Nuestra Historia: Del Bahía de Bolonia a la magia del fuego
Hay lugares donde el tiempo parece detenerse, y la playa de Bolonia es uno de ellos. Nuestra historia nace en la década de los años 60, cuando el turismo apenas era un susurro y este rincón de Cádiz era el secreto mejor guardado de los pescadores locales. En aquellos años abrimos las puertas como Bahía de Bolonia, un refugio donde los primeros viajeros descubrieron lo que significa comer mirando al Estrecho.
Hoy, décadas después, esa herencia evoluciona en Brasas de Baelo. Con un equipo apasionado al pie del cañón, hemos querido rendir homenaje al elemento más primitivo y honesto de la cocina: el fuego.
El legado de Baelo Claudia
No estamos aquí por casualidad. A pocos metros de nuestras mesas descansan las milenarias ruinas romanas de Baelo Claudia. Hace más de dos mil años, los romanos ya sabían que estas aguas escondían un tesoro, convirtiendo esta misma orilla en la capital del atún y la salsa garum. Nosotros recogemos ese testigo milenario. Comer en Brasas de Baelo es, de alguna manera, sentarse a la misma mesa que la historia.
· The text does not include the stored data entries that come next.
(** C8: the reconciler returns when the sync range is NaN or at most
    [1e12] seconds in magnitude, and returns the same however many more
    turns the search is allowed.  What it keeps is a subsequence of the
    EMG events given, so it invents no event; [matched] is the number
    kept and [raw] the number given; every event kept lies within the
    tolerance of an event of the video at the selected shift, and no
    more events are kept than the video has; when there are events on
    both sides and the search tries a shift, its score is the number
    kept.  When the times of the events and those of the video are
    ascending, the events kept are exactly those that the greedy
    matching with two pointers leaves at the selected shift; so when
    the [i]-th event lies within the tolerance of the [i]-th video
    event, for every [i], these events are all kept.  In [run], with
    video assistance on, the reference events are the kept ones when
    four or more are kept; with fewer, as without video assistance, the
    events after the baseline are decimated: they stay when they are
    fewer than six or do not look doubled, and otherwise every other
    one stays, the events at the even positions unless those at the odd
    positions score strictly lower.  In every case the reference events
    are a subsequence of the detector's. *)
Theorem reconciler_keeps_matched_events
        ticked hs1 t1 videoEvents baselineSec syncRange tolMs fs expTA :
  gt (Math_abs syncRange) 1e12 = false ->
  let hs0 := filter (fun i => ge (get t1 i) baselineSec) hs1 in
  let vid := filter (fun v => ge v baselineSec)
                    (match videoEvents with Some v => v | None => [] end) in
  let tolSec := (tolMs / 1000)%float in
  let within shift h b :=
    le (Math_abs ((get t1 h + shift) - b)%float) tolSec = true in
  let score c := scoreHS c fs defaultStep expTA in
  exists N kept hsRef src,
    (forall fuel, (N <= fuel)%nat ->
       keepHsMatchedToVideo fuel hs0 t1 vid syncRange tolMs = Some kept
       /\ referenceEvents fuel ticked hs1 t1 videoEvents baselineSec syncRange
                          tolMs fs expTA = Some (hsRef, src))
    /\ Subseq (hsKept kept) hs0
    /\ matched kept = len (hsKept kept)
    /\ raw kept = len hs0
    /\ matched kept <= len vid
    /\ (hs0 <> [] -> vid <> [] ->
        le (- syncRange) (syncRange + 1e-9) = true ->
        kept_score kept = matched kept)
    /\ (forall h, In h (hsKept kept) ->
                  exists b, In b vid /\ within (kept_shift kept) h b)
    /\ (Ascending (map (get t1) hs0) -> Ascending vid ->
        forall ks,
          TwoPointer (kept_shift kept) tolSec
                     (combine (map (get t1) hs0) hs0) vid ks
          <-> ks = hsKept kept)
    /\ (Ascending (map (get t1) hs0) -> Ascending vid ->
        Forall (fun '(h, b) => within (kept_shift kept) h b)
               (combine hs0 vid) ->
        hsKept kept = firstn (length vid) hs0)
    /\ Subseq hsRef hs1
    /\ (useVideoOf ticked videoEvents = true -> 4 <= matched kept ->
        hsRef = hsKept kept
        /\ src = FromVideo (kept_shift kept) (matched kept) (raw kept))
    /\ (useVideoOf ticked videoEvents = true -> matched kept < 4 ->
        Decimated score hs0 fs expTA hsRef /\ src = EveryOther)
    /\ (useVideoOf ticked videoEvents = false ->
        Decimated score hs0 fs expTA hsRef).
Proof.
  intros Hrange hs0 vid tolSec within score.
  destruct (keepHsMatchedToVideo_returns hs0 t1 vid syncRange tolMs Hrange)
    as (N & kept & Hret).
  pose proof (Hret N (Nat.le_refl N)) as Hkept.
  pose proof (keepHsMatchedToVideo_inv _ _ _ _ _ _ _ Hkept)
    as (Hk & Hm & Hraw).
  fold tolSec in Hk.
  assert (Hsub0 : Subseq hs0 hs1) by apply Subseq_filter.
  assert (Hsubk : Subseq (hsKept kept) hs0)
    by (rewrite Hk; apply keepAt_Subseq).
  assert (Hdec : Decimated score hs0 fs expTA
                           (chooseEveryOtherIfDouble hs0 fs expTA))
    by apply chooseEveryOtherIfDouble_Decimated.
  assert (Hev : Subseq (chooseEveryOtherIfDouble hs0 fs expTA) hs1).
  { eapply Subseq_trans; [|exact Hsub0].
    apply VideoAssist_chooseEveryOtherIfDouble_Subseq. }
  assert (Href : exists hsRef src,
             (forall fuel, (N <= fuel)%nat ->
                referenceEvents fuel ticked hs1 t1 videoEvents baselineSec
                                syncRange tolMs fs expTA = Some (hsRef, src))
             /\ Subseq hsRef hs1
             /\ (useVideoOf ticked videoEvents = true -> 4 <= matched kept ->
                 hsRef = hsKept kept
                 /\ src = FromVideo (kept_shift kept) (matched kept) (raw kept))
             /\ (useVideoOf ticked videoEvents = true -> matched kept < 4 ->
                 Decimated score hs0 fs expTA hsRef /\ src = EveryOther)
             /\ (useVideoOf ticked videoEvents = false ->
                 Decimated score hs0 fs expTA hsRef)).
  { unfold referenceEvents. fold hs0. fold vid.
    destruct (useVideoOf ticked videoEvents).
    - destruct (Z.leb_spec 4 (matched kept)) as [H4|H4].
      + exists (hsKept kept),
          (FromVideo (kept_shift kept) (matched kept) (raw kept)).
        split.
        { intros fuel Hf. rewrite (Hret fuel Hf).
          destruct (Z.leb_spec 4 (matched kept)); [reflexivity|lia]. }
        split; [eapply Subseq_trans; eassumption|].
        split; [auto|]. split; [lia|discriminate].
      + exists (chooseEveryOtherIfDouble hs0 fs expTA), EveryOther.
        split.
        { intros fuel Hf. rewrite (Hret fuel Hf).
          destruct (Z.leb_spec 4 (matched kept)); [lia|reflexivity]. }
        split; [exact Hev|]. split; [lia|]. split; [auto|discriminate].
    - eexists. eexists. split; [intros fuel Hf; reflexivity|].
      split; [exact Hev|]. split; [discriminate|].
      split; [discriminate|auto]. }
  destruct Href as (hsRef & src & Hr & Hs & H4 & Hlt & Hno).
  exists N, kept, hsRef, src.
  split; [intros fuel Hf; split; [apply Hret|apply Hr]; exact Hf|].
  split; [exact Hsubk|]. split; [exact Hm|]. split; [exact Hraw|].
  split.
  { rewrite Hm, Hk. apply keepAt_length_le. }
  split.
  { intros Hh Hv Hfirst.
    apply (search_result N hs0 t1 vid syncRange tolMs kept Hkept); auto.
    apply after_baseline_inside. }
  split.
  { intros h Hh. rewrite Hk in Hh. apply (keepAt_sound _ _ _ _ _ _ Hh). }
  split.
  { intros Ha Hv ks. rewrite Hk, keepAt_ascending by assumption. split.
    - apply TwoPointer_unique.
    - intros ->. apply matchFrom_TwoPointer. }
  split.
  { intros Ha Hv Hall. rewrite Hk. apply keepAt_aligned; assumption. }
  auto.
Qed.
(** * Pagination customizations of the AWS CLI: a shallow embedding

    Source: [awscli/customizations/paginate.py].

    The module rewrites the argument table of every operation that can be
    paginated: the service specific paging arguments are marked as
    undocumented, a [starting-token] and a [max-items] argument are added,
    and a handler is registered that switches pagination off when the user
    passes one of the undocumented arguments by hand.

    Python objects are embedded as records, dictionaries as [gmap]s, [None]
    as [option], and the in-place mutation of the argument table, of the
    session's handler list and of the parsed globals as a state monad whose
    computations either return or raise; the state reached when an exception
    is raised is kept, as it is in Python. *)

From Stdlib Require Import String Ascii ZArith.
From stdpp Require Import base option list gmap strings fin_maps.

Open Scope string_scope.
Open Scope list_scope.

(** ** Python strings *)

Module PyStr.

(** [s.lstrip('-')]: every leading hyphen is dropped. *)
Fixpoint lstrip (c : ascii) (s : string) : string :=
  match s with
  | EmptyString => EmptyString
  | String a s' => if Ascii.eqb a c then lstrip c s' else s
  end.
Nuestra esencia en la mesa
En Brasas de Baelo el fuego manda y el producto habla. No nos limitamos a las excelentes carnes; dominamos la candela para ofrecer los tradicionales espetos de sardina, pescados salvajes a la brasa capturados en nuestra costa, el indispensable pescaíto frito gaditano y unos arroces que saben a mar y a tradición.
Bienvenidos a nuestra casa. Bienvenidos al origen.